It probably kinda sucks to be Coldplay. They just wanna be the best band in the world, but they can't pull it off. First they wanted to be Radiohead, but they debuted the year Radiohead stopped being a rock band and made Coldplay look like tryhards. So they had to settle for being a less musically ambitious, dumber version, Radiohead for Squares. Then they wanted to be U2, which with the messianic frontman and soapbox politics and Brian Eno, was a more attainable goal. But cool kids don't like U2, and The Arcade Fire has been out-U2-ing Coldplay and U2 for years now.

On their newly released album, Ghost Stories, almost 20 years into their career, Coldplay learned that the kids like this Avicii dance music stuff, so they're doing that. It's like a middle-aged man growing a ponytail to stay hip. But even though Coldplay is uncool and not as good as they want to be, they're still actually good. You don't get to be the biggest rock band in a world that no longer likes rock bands by not knowing what you're doing. Coldplay can fill an arena, both physically and sonically. Here are their six studio albums, from "this dude sounds like a dog who sees a squirrel through the window" to "this is an anthem." 


6. X&Y (2005)

This is what a transitional album sounds like. Between the sweeping but intimate alt-rock of A Rush of Blood to the Head and the love & war grandiosity of Viva la Vida, Coldplay was stuck between their Radiohead phase and their U2 phase. "Speed of Sound" is their most grating single. Despite its blandness, X&Y has sold over 13 million copies.
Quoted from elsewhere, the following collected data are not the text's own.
(** The start tags the tokenizer opens while reading element content:
    a [<] directly followed by a letter opens a tag. *)
Fixpoint start_tags (s : string) : list string :=
  match s with
  | "" => []
  | String c r =>
      if Ascii.eqb c "<" then
        match r with
        | String d _ =>
            if is_letter d then tag_name r :: start_tags r
            else start_tags r
        | "" => []
        end
      else start_tags r
  end.

(** The result blocks among the children of the results region: the
    elements of class [result]. *)
Definition is_result_block (n : node) : bool :=
  match n with
  | Elem _ cls _ _ => cls =? "result"
  | Parsed _ => false
  end.

Definition result_blocks (l : list node) : nat :=
  length (filter is_result_block l).

End Dom.

Import Dom.

(** A raw result record, as decoded from the JSON reply.  An absent field
    reads [JUndefined]; [colors] is [None] when absent or [null]. *)
Record item : Type := mkItem {
  item_name : jsval;
  description : jsval;
  image_path : jsval;
  final_price : jsval;
  special_price : jsval;
  price : jsval;
  colors : option (list string)
}.

(** What [resp.json()] resolves to: it rejects when the body is not JSON;
    the body may be [null]; otherwise an object whose [results] field is
    [None] when absent or [null]. *)
Inductive json_body : Type :=
| NotJson
| JsonNull
| JsonObject (results : option (list item)) (did_you_mean : jsval).

Record response : Type := mkResponse {
  status : nat;
  text : string;
  json : json_body
}.

(** [resp.ok] *)
Definition ok (r : response) : bool :=
  ((200 <=? status r) && (status r <=? 299))%nat.

Inductive fetch_result : Type :=
| NetworkFailure
| Reply (r : response).

(** A request handed to [fetch]: the form data is a list of fields. *)
Record request : Type := mkRequest {
  method : string;
  url : string;
  form : list (string * string)
}.

Definition GET (u : string) : request := mkRequest "GET" u [].

(** The network, as the page sees it. *)
Definition network : Type := request -> fetch_result.

(** Exceptions; the engine's message that follows the name is left out. *)
Inductive exn : Type :=
| TypeError
| SyntaxError
| FetchError.

Definition exn_to_string (e : exn) : string :=
  match e with
  | TypeError => "TypeError"
  | SyntaxError => "SyntaxError"
  | FetchError => "TypeError: Failed to fetch"
  end.

Record page : Type := mkPage {
  resultsDiv : list node;          (* children of #results *)
  resultsCount : string;           (* textContent of #resultsCount *)
  suggestionDiv : list node;       (* children of #suggestion *)
  textInput : string;              (* value of #textQuery *)
  imageQuery : list string;        (* files of #imageQuery *)
  debounceTimer : option nat;      (* the timer handle, undefined at load *)
  timers : list (nat * nat);       (* armed timers: handle, due time *)
  next_timer : nat;
  clock : nat;                     (* milliseconds *)
  alerts : list string;            (* alert boxes shown, oldest first *)
  console : list string;           (* console.error lines *)
  requests : list request          (* requests sent, oldest first *)
}.

Definition set_resultsDiv (v : list node) (s : page) : page :=
  mkPage v (resultsCount s) (suggestionDiv s) (textInput s) (imageQuery s)
    (debounceTimer s) (timers s) (next_timer s) (clock s) (alerts s)
    (console s) (requests s).

Definition set_resultsCount (v : string) (s : page) : page :=
  mkPage (resultsDiv s) v (suggestionDiv s) (textInput s) (imageQuery s)
    (debounceTimer s) (timers s) (next_timer s) (clock s) (alerts s)
    (console s) (requests s).
Lemma epoch_body_least data (st st' : loop_state) (epoch : nat) :
  least_so_far st → epoch_body data st epoch = Ok st' → least_so_far st'.
Proof.
  intros [Hall Hbest] Hrun. unfold Infer.epoch_body in Hrun.
  apply bind_Ok in Hrun as (adam & _ & Hrun).
  apply bind_Ok in Hrun as ([[[args o] code] loss_value] & _ & Hrun).
  assert ((best_loss st <= 1000000)%Q) as Hle.
  { destruct Hbest as [(_ & ->)|(c & _ & _ & Hlt)];
      [apply Qle_refl | now apply Qlt_le_weak]. }
  destruct (Qltb loss_value (best_loss st)) eqn:Hlt;
    apply bind_Ok in Hrun as (sched & _ & Hrun); injection Hrun as <-;
    unfold least_so_far; simpl.
  - apply Qltb_lt in Hlt. split.
    + intros l Hl. apply elem_of_app in Hl as [Hl|Hl].
      * apply Qlt_le_weak. eapply Qlt_le_trans; [exact Hlt | now apply Hall].
      * apply list_elem_of_singleton in Hl as ->. apply Qle_refl.
    + right. exists code. split; [reflexivity|].
      split; [apply elem_of_app; right; apply list_elem_of_here|].
      eapply Qlt_le_trans; eassumption.
  - assert ((best_loss st <= loss_value)%Q) as Hge.
    { apply Qnot_lt_le. rewrite <- Qltb_lt, Hlt. discriminate. }
    split.
    + intros l Hl. apply elem_of_app in Hl as [Hl|Hl]; [now apply Hall|].
      now apply list_elem_of_singleton in Hl as ->.
    + destruct Hbest as [?|(c & Hc & Hin & Hlt')]; [now left|].
      right. exists c. split; [exact Hc|]. split; [|exact Hlt'].
      apply elem_of_app. now left.
Qed.

(** X20. The loop keeps the least loss: from a state whose best loss is the
    sentinel with nothing recorded, after any number of completed epochs no
    recorded loss is below [best_loss]; [best_loss] is still the sentinel
    exactly when no code is kept, and otherwise it is one of the recorded
    losses and below the sentinel. *)
Theorem best_loss_is_least data (epochs : list nat) (args : value) (o : optim)
    (code : latent) (st : loop_state) :
  foldM (epoch_body data) (LoopState args o code 1000000%Q None []) epochs = Ok st →
  (∀ l, l ∈ training_loss st → (best_loss st <= l)%Q)
  ∧ (best_latent_code st = None → best_loss st = 1000000%Q)
  ∧ (∀ kept, best_latent_code st = Some kept →
       best_loss st ∈ training_loss st ∧ (best_loss st < 1000000)%Q).
Proof.
  intros Hrun.
  assert (least_so_far st) as [Hall Hbest].
  { revert Hrun. apply (foldM_invariant least_so_far);
      [intros s a s'; apply epoch_body_least|].
    split; [intros l Hl; inversion Hl | now left]. }
  split; [exact Hall|].
  destruct Hbest as [(Hnone & Hs)|(c & Hc & Hin & Hlt)].
  - split; [intros _; exact Hs|]. intros kept Hk. congruence.
  - split; [intros Hnone; congruence|]. intros kept _. now split.
Qed.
5. Viva la Vida or Death and All His Friends (2008)

Viva la Vida seems destined to become one of those albums that was enormous when it came out but nobody listens to anymore. This was the top-selling album in the world in 2008, purchased by more than 10 million souls, but it's mostly memorable because of an iTunes commercial. Viva la Vida was produced by true musical genius Brian Eno, who had participated in the making of about a dozen of the best albums of all time, including U2's The Joshua Tree and Achtung Baby. This is not one of those albums. 

4. Mylo Xyloto (2011)

Mylo Xyloto is Coldplay's concept album. Apparently it tells the story of an Orwellian society where color and sound are suppressed by the government. Whatever. Like all rock operas, the plot is completely inscrutable, but the production is excellent. More electronic instruments were added, and it sounds expansively Eno in a way that Viva la Vida didn't nail, even though Eno didn't produce this one. The intro to "Paradise" is the closest Coldplay has gotten to sounding like post-Kid A Radiohead, with some Elton John piano mixed in.

3. Ghost Stories (2014)

The newest one, Ghost Stories, is Coldplay's divorce album, inspired by Chris Martin's conscious uncoupling from his wife Gwyneth Paltrow. It has a refreshing lack of bombast for Coldplay. Martin is better when he's looking inward rather than outward, and Ghost Stories is mopey and relatively low-key. It's their most electronic album to date. "Midnight" sounds like Bon Iver's "The Wolves" and "A Sky Full of Stars" turned out about as well as a Coldplay-Avicii collaboration could have. 

2. Parachutes (2000)

Looking back on Parachutes now, it's a charmingly humble debut for a band whose singer would go on to marry a movie star and sell a bajillion albums. Just some guys with guitars and drums playing Britpop, trying to figure out how to make The Bends. "Shiver" has a bunch of memorable melodies, and their breakthough hit "Yellow," as cheesy as it is, has a great guitar sound. 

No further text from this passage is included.